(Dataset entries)
[Start of section]

Definition push_branch_in_guest (target : GuestTarget) (key_path : path) (repo_url branch pinned_base : string) (timeout : N)
    : run_prog (result string bool) :=
  try* output := guest_run target key_path (push_command repo_url branch pinned_base) true timeout
                   (λ _, "failed to spawn ssh for push") in
  Ret (match out_code output with
       | Some 0%Z => Ok true
       | Some 3%Z => Ok false
       | _ => Err ("git push failed (exit " +:+ show_status (out_code output) +:+ "): " +:+ lossy (out_stderr output))
       end).

(** ** Running a command *)

(** The last marker counts. *)
Definition parse_remote_exit_code (output : string) : result string Z :=
  let text := lossy output in
  match last (omap (strip_prefix "EXIT=") (lines text)) with
  | None => Err ("guest stdout missing EXIT= marker; raw stdout: " +:+ show_debug text)
  | Some marker =>
      ok_or (parse_i32 (trim marker)) ("EXIT= marker not numeric: " +:+ show_debug marker +:+ "; raw stdout: " +:+ show_debug text)
  end.

Record WrappedRun := { wr_exit_code : Z; wr_started_at : string; wr_ended_at : string }.

Definition wrapped_command (inner : string) : string :=
  "if ! mkdir -p /workspace/out/logs; then echo " +:+ WORKSPACE_UNWRITABLE_MARKER +:+ " >&2; exit 1; fi; bash -c " +:+
  shell_single_quote inner +:+ " > /workspace/out/logs/stdout.log 2> /workspace/out/logs/stderr.log; echo EXIT=$?".

Definition unwritable_message : string :=
  "guest /workspace is not writable by the runner user (" +:+ GUEST_USER +:+
  "); the image must provide a rooms-owned /workspace — agent images built with " +:+
  "scripts/build-rootfs-alpine.sh carry it, and scripts/bake-rootfs-ssh.sh provisions it into a stock image".

Definition run_wrapped (target : GuestTarget) (key_path : path) (inner : string) (timeout : N)
    : run_prog (result string WrappedRun) :=
  let* started_at := call RUtcNow in
  try* output := guest_run target key_path (wrapped_command inner) false timeout
                   (λ _, "failed to spawn ssh; is openssh-client installed?") in
  let* ended_at := call RUtcNow in
  let stderr_str := lossy (out_stderr output) in
  if contains stderr_str WORKSPACE_UNWRITABLE_MARKER then Ret (Err unwritable_message) else
  if negb (existsb (λ l, starts_with l "EXIT=") (lines (lossy (out_stdout output)))) then
    Ret (Err ("guest exec via SSH failed before wrapper completed (ssh exit " +:+ show_status (out_code output) +:+ "): " +:+ stderr_str))
  else
  try* exit_code := Ret (parse_remote_exit_code (out_stdout output)) in
  do* call (RComplete (Some {| go_exit_code := exit_code; go_status := status_from_exit_code exit_code;
                               go_started_at := started_at; go_ended_at := ended_at; go_post_run_error := None |})) in
  Ret (Ok {| wr_exit_code := exit_code; wr_started_at := started_at; wr_ended_at := ended_at |}).

Definition outcome_of (run : WrappedRun) (post_run_error : option string) : GuestExecOutcome :=
  {| go_exit_code := wr_exit_code run; go_status := status_from_exit_code (wr_exit_code run);
     go_started_at := wr_started_at run; go_ended_at := wr_ended_at run; go_post_run_error := post_run_error |}.

Definition result_of (run : WrappedRun) (argv : list string) : ResultJson :=
  from_exec (wr_exit_code run) (status_from_exit_code (wr_exit_code run)) (wr_started_at run) (wr_ended_at run) argv.

(** Fields of the result assigned. *)
Definition set_patch_path (p : option string) (r : ResultJson) : ResultJson :=
  {| Artifacts.schema_version := Artifacts.schema_version r; status := status r; exit_code := exit_code r;
     Artifacts.started_at := Artifacts.started_at r; ended_at := ended_at r; summary_path := summary_path r; patch_path := p;
     events_path := events_path r; pushed_branch := pushed_branch r; run_command_line := run_command_line r |}.

Definition set_cursor_paths (patch pushed : option string) (r : ResultJson) : ResultJson :=
  {| Artifacts.schema_version := Artifacts.schema_version r; status := status r; exit_code := exit_code r;
     Artifacts.started_at := Artifacts.started_at r; ended_at := ended_at r; summary_path := Some "summary.md"; patch_path := patch;
     events_path := Some "events.ndjson"; pushed_branch := pushed; run_command_line := run_command_line r |}.

Definition exec_in_guest_observed (target : GuestTarget) (key_path : path) (command : string)
    : run_prog (result string GuestExecOutcome) :=
  let timeout := ns (guest_reach_timeout config) in
  try* run := run_wrapped target key_path command timeout in
  try* _ := write_guest_result_json_with_timeout target key_path (result_of run (guest_command_argv command)) timeout in
  Ret (Ok (outcome_of run None)).

Definition repository_inner (command : string) : string :=
  "cd /workspace/repo && bash -c " +:+ shell_single_quote command.

Definition exec_repository_command (target : GuestTarget) (key : path) (command repo base : string)
    : run_prog (result string GuestExecOutcome) :=
  let timeout := ns (guest_reach_timeout config) in
  try* pinned_base := clone_repo_in_guest target key repo base timeout in
  try* run := run_wrapped target key (repository_inner command) timeout in
  let* patch := generate_result_patch target key pinned_base timeout in
  let result_ := set_patch_path (match patch with Ok _ => Some "result.patch" | Err _ => None end)
                   (result_of run (guest_command_argv command)) in
  try* _ := write_guest_result_json_with_timeout target key result_ timeout in
  Ret (Ok (outcome_of run (match patch with Ok _ => None | Err error => Some error end))).

Definition exec_cursor_in_guest_observed (target : GuestTarget) (key_path : path) (request : CursorRequest)
    : run_prog (result string GuestExecOutcome) :=
  let timeout := ns (guest_reach_timeout config) in
  try* pinned_base := clone_repo_in_guest target key_path (cr_repo_url request) (cm_base_sha (cr_meta request)) timeout in
  try* _ := stage_cursor_input target key_path (cr_task_md request) (cr_meta request) timeout in
  try* run := run_wrapped target key_path ("node " +:+ CURSOR_RUNNER_JS +:+ " < /dev/null") timeout in
  let* patch := generate_result_patch target key_path pinned_base timeout in
  let* pushed :=
    match cr_push_branch request, wr_exit_code run with
    | Some branch, 0%Z =>
        let* pushed := push_branch_in_guest target key_path (cr_repo_url request) branch pinned_base timeout in
        Ret (match pushed with
             | Ok true => (Some branch, None)
             | Ok false => (None, None)
             | Err e => (None, Some e)
             end)
    | _, _ => Ret (None, None)
    end in
  let '(pushed_branch, push_err) := pushed in
  try* _ := run_setup_ssh target key_path
              "mkdir -p /workspace/out && touch /workspace/out/events.ndjson /workspace/out/summary.md"
              "ensure cursor output artifacts exist" timeout in
  let result_ := set_cursor_paths (if is_ok patch then Some "result.patch" else None) pushed_branch
                   (result_of run cursor_command_argv) in
  try* _ := write_guest_result_json_with_timeout target key_path result_ timeout in
  Ret (Ok (outcome_of run push_err)).

Definition exec_observed (target : GuestTarget) (key_path : path) (runner : Runner)
    : run_prog (result string GuestExecOutcome) :=
  do* call (RComplete None) in
  match runner with
  | Command command => exec_in_guest_observed target key_path command
  | RepositoryCommand command repo_url base_sha => exec_repository_command target key_path command repo_url base_sha
  | Cursor request => exec_cursor_in_guest_observed target key_path request
  end.

(** ** Output directories *)

(** [Path::ancestors] of an absolute path, the outermost first. *)
Definition ancestors_in (p : path) : list path := (λ n, take n p) <$> seq 0 (S (length p)).

Fixpoint create_directories (dirs : list path) (created : list path) : run_prog (list path * result string unit) :=
  match dirs with
  | [] => Ret (created, Ok ())
  | dir :: dirs =>
      let* made := call (RCreateDir dir) in
      match made with
      | Ok _ => create_directories dirs (created ++ [dir])
      | Err e =>
          if bool_decide (kind e = AlreadyExists) then create_directories dirs created
          else Ret (created, Err ("create output " +:+ show_path dir))
      end
  end.

(** [created] gains the directories this call made, also when it fails. *)
Definition create_output_directory (p : path) (created : list path) : run_prog (list path * result string unit) :=
  create_directories (ancestors_in p) created.

Definition return_artifact_ownership (paths : list path) (recursive : bool) : run_prog (result string unit) :=
  match paths with
  | [] => Ret (Ok ())
  | _ =>
      let* uid := call (REnv "SUDO_UID") in
      let* gid := call (REnv "SUDO_GID") in
      match uid, gid with
      | Some uid, Some gid =>
          try* uid := Ret (ok_or (parse_uint u32_max uid) (show_int_error uid)) in
          try* gid := Ret (ok_or (parse_uint u32_max gid) (show_int_error gid)) in
          let owner := show_N uid +:+ ":" +:+ show_N gid in
          try* output := plain (call (RRun (host_command "chown"
                           ([if recursive then "-hR" else "-h"; "--"; owner] ++ (show_path <$> paths))))) in
          Ret (if out_success output then Ok () else Err ("return --out ownership: " +:+ lossy (out_stderr output)))
      | _, _ => Ret (Ok ())
      end
  end.
(** What the run has done when its result is written. *)
Definition finished (request : CursorRequest) (base : string) (run : WrappedRun) (patch : bool) (pushed : option string)
    (h : list revent) : Prop :=
  pinned base h ∧ worked run h ∧
  (patch = true → ∃ o, answered_ok (patch_command base) false o h ∧ out_success o = true) ∧
  (∀ branch, pushed = Some branch → ∃ o, pushes request branch ∧
     answered_ok (push_command (cr_repo_url request) branch base) true o h ∧ out_code o = Some 0%Z).

#[local] Instance monotone_finished request base run patch pushed : Monotone (finished request base run patch pushed).
Proof.
  intros h k (Hb & Hw & Hp & Hbr). split; [by apply monotone_pinned|]. split; [by apply monotone_worked|]. split.
  - intros E. destruct (Hp E) as (o & Ho & Hs). exists o. split; [by apply monotone_answered_ok|done].
  - intros branch E. destruct (Hbr branch E) as (o & H0 & Ho & Hs). exists o. split; [done|].
    split; [by apply monotone_answered_ok|done].
Qed.

Lemma spec_maybe_push request base run patch timeout h :
  runner = Cursor request → finished request base run patch None h →
  spec exec_allows
    (match cr_push_branch request, wr_exit_code run with
     | Some branch, 0%Z =>
         let* pushed := push_branch_in_guest show_path show_status target key_path (cr_repo_url request) branch base timeout in
         Ret (match pushed with
              | Ok true => (Some branch, None)
              | Ok false => (None, None)
              | Err e => (None, Some e)
              end)
     | _, _ => Ret (None, None)
     end) h (λ pushed h', finished request base run patch (fst pushed) h').
Proof using All.
  intros Hrunner Hf. destruct (cr_push_branch request) as [branch|] eqn:Hbranch; [|done].
  destruct (wr_exit_code run) eqn:Hcode; [|done..]. apply spec_bind.
  pose proof Hf as (Hb & Hw & _ & _).
  eapply spec_mono; [eapply (spec_keep exec_allows _ h (finished request base run patch None)); [exact Hf|];
    by apply spec_push|].
  intros pushed h' [(Hb' & Hw' & Hp' & _) [_ Hok]]. split; [done|]. split; [done|]. split; [done|].
  intros branch' Hbr. destruct pushed as [[]|e]; simpl in Hbr; [|done..]. injection Hbr as <-.
  destruct (Hok eq_refl) as (o & Ho & H0). by exists o.
Qed.

Lemma spec_cursor request h :
  runner = Cursor request → unworked h →
  spec exec_allows
    (exec_cursor_in_guest_observed config show_path show_debug show_status show_utf8_error show_result show_meta target key_path request) h
    (went_well accounted).
Proof using All.
  intros Hrunner Hu. assert (Hin : "node " +:+ CURSOR_RUNNER_JS +:+ " < /dev/null" = inner_of runner) by (by rewrite Hrunner).
  assert (Hsrc : source_of runner = Some (cr_repo_url request, cm_base_sha (cr_meta request))) by (by rewrite Hrunner).
  assert (Hargv : cursor_command_argv = command_argv runner) by (by rewrite Hrunner).
  unfold exec_cursor_in_guest_observed. cbv zeta. rewrite Hargv, Hin.
  eapply spec_then; [by apply spec_clone|]. intros base h1 [Hb1 Hu1].
  eapply (spec_then _ _ _ _ (λ _ h', pinned base h' ∧ unworked h')).
  { unfold stage_cursor_input. eapply spec_then; [by eapply spec_input; [..|left]|]. intros [] h2 [Hb2 Hu2].
    by eapply spec_input; [..|right; left]. }
  intros [] h2 [Hb2 Hu2]. eapply (spec_then _ _ _ _ (λ run h', pinned base h' ∧ worked run h')).
  { apply spec_run_wrapped; [apply _|by intros _; exists base|done|done]. }
  intros run h3 [Hb3 Hw3]. apply spec_bind. eapply spec_mono; [by apply spec_patch|].
  intros patch h4 [[Hb4 Hw4] Hpatch]. apply spec_bind.
  eapply spec_mono; [apply (spec_maybe_push request base run (is_ok patch)); [done|]; by split_and!|].
  intros [pushed push_err] h5 Hf. cbv beta iota. simpl fst in Hf.
  eapply (spec_then _ _ _ _ (λ _, finished request base run (is_ok patch) pushed)).
  { eapply spec_mono; [apply (spec_set_up _ _ _ (finished request base run (is_ok patch) pushed)); [|exact Hf]|].
    - intros c Hc. apply (AllowSkeleton _ _ run); [apply Hf|exact Hc].
    - intros r h' [H _] u _. exact H. }
  intros [] h6 (Hb6 & Hw6 & Hpatch6 & Hpush6).
  eapply (spec_then _ _ _ _ (λ _ h', worked run h' ∧ recorded run h')).
  - apply spec_result_record; [done|]. split_and!; try done.
    + destruct patch as [[]|e]; [|by intros [? ?]]. intros _. destruct (Hpatch6 eq_refl) as (o & Ho). by exists base, o.
    + intros branch Hbr. destruct (Hpush6 branch Hbr) as (o & Hp & Ha & H0). by exists request, base, o.
  - intros [] h7 [Hw7 Hr]. intros o [= <-]. by exists run.
Qed.

Lemma spec_exec :
  spec exec_allows
    (exec_observed config show_path show_debug show_status show_utf8_error show_result show_meta target key_path runner) []
    (went_well accounted).
Proof using All.
  unfold exec_observed. ask as u; [done|]. destruct u.
  assert (Hu : unworked ([] ++ [Event (Ans := rans) (RComplete None) ()])).
  { intros o. rewrite elem_of_app, list_elem_of_singleton. by intros [?%elem_of_nil|[=]]. }
  destruct runner as [command|command url base|request] eqn:E.
  - by apply spec_command.
  - by apply spec_repository.
  - by apply spec_cursor.
Qed.

End order.

(** ** The push token *)

(** The process sends the host's [GH_TOKEN] to the guest. *)
Definition forwards_gh_token (args : list string) : Prop :=
  ∃ i, args !! i = Some "-o" ∧ args !! S i = Some "SendEnv=GH_TOKEN".

Lemma forwards_app_short pre args :
  "-o" ∉ pre → forwards_gh_token (pre ++ args) → forwards_gh_token args.
Proof.
  intros Hpre (i & Hi & Hj). destruct (decide (i < length pre)) as [Hlt|Hge].
  - rewrite lookup_app_l in Hi by lia. by apply list_elem_of_lookup_2 in Hi.
  - rewrite lookup_app_r in Hi, Hj by lia. exists (i - length pre). split; [done|]. by rewrite <- Nat.sub_succ_l by lia.
Qed.

Lemma ssh_args_no_token target key remote timeout :
  ¬ forwards_gh_token (ssh_args target key remote false timeout).
Proof.
  intros (i & Hi & Hj). unfold ssh_args, destination, ssh_connect_timeout_option in *.
  do 23 (destruct i as [|i]; [cbn in Hi, Hj; first [congruence|by injection Hj|by injection Hi]|]). cbn in Hj. by destruct i.
Qed.

Lemma asks_no_token show_path target key_path remote c :
  netns target ≠ Some "-o" → asks show_path target key_path remote false c → ¬ forwards_gh_token (hc_args c).
Proof.
  intros Hns (timeout & Hc) Hf. unfold ssh_command in Hc. destruct (path_to_str show_path key_path) as [key|]; [|done].
  injection Hc as <-. unfold guest_process in Hf. destruct (netns target) as [ns|]; simpl hc_args in Hf.
  - apply (forwards_app_short ["netns"; "exec"; ns; "ssh"]) in Hf; [by eapply ssh_args_no_token|]. set_unfold. naive_solver.
  - by eapply ssh_args_no_token.
Qed.

(** It stays in the guest's namespace. *)
Definition confined (target : GuestTarget) (c : HostCommand) : Prop :=
  match netns target with
  | Some ns => hc_program c = "ip" ∧ ∃ args, hc_args c = ["netns"; "exec"; ns; "ssh"] ++ args
  | None => hc_program c = "ssh"
  end.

[End of section]

WHAT THIS TASK INVOLVES -
Task for the records above: copy every line in which the word "true" occurs.

RESPONSE TO THE EXERCISE -
  try* output := guest_run target key_path (push_command repo_url branch pinned_base) true timeout
       | Some 0%Z => Ok true
             | Ok true => (Some branch, None)
  (patch = true → ∃ o, answered_ok (patch_command base) false o h ∧ out_success o = true) ∧
     answered_ok (push_command (cr_repo_url request) branch base) true o h ∧ out_code o = Some 0%Z).
              | Ok true => (Some branch, None)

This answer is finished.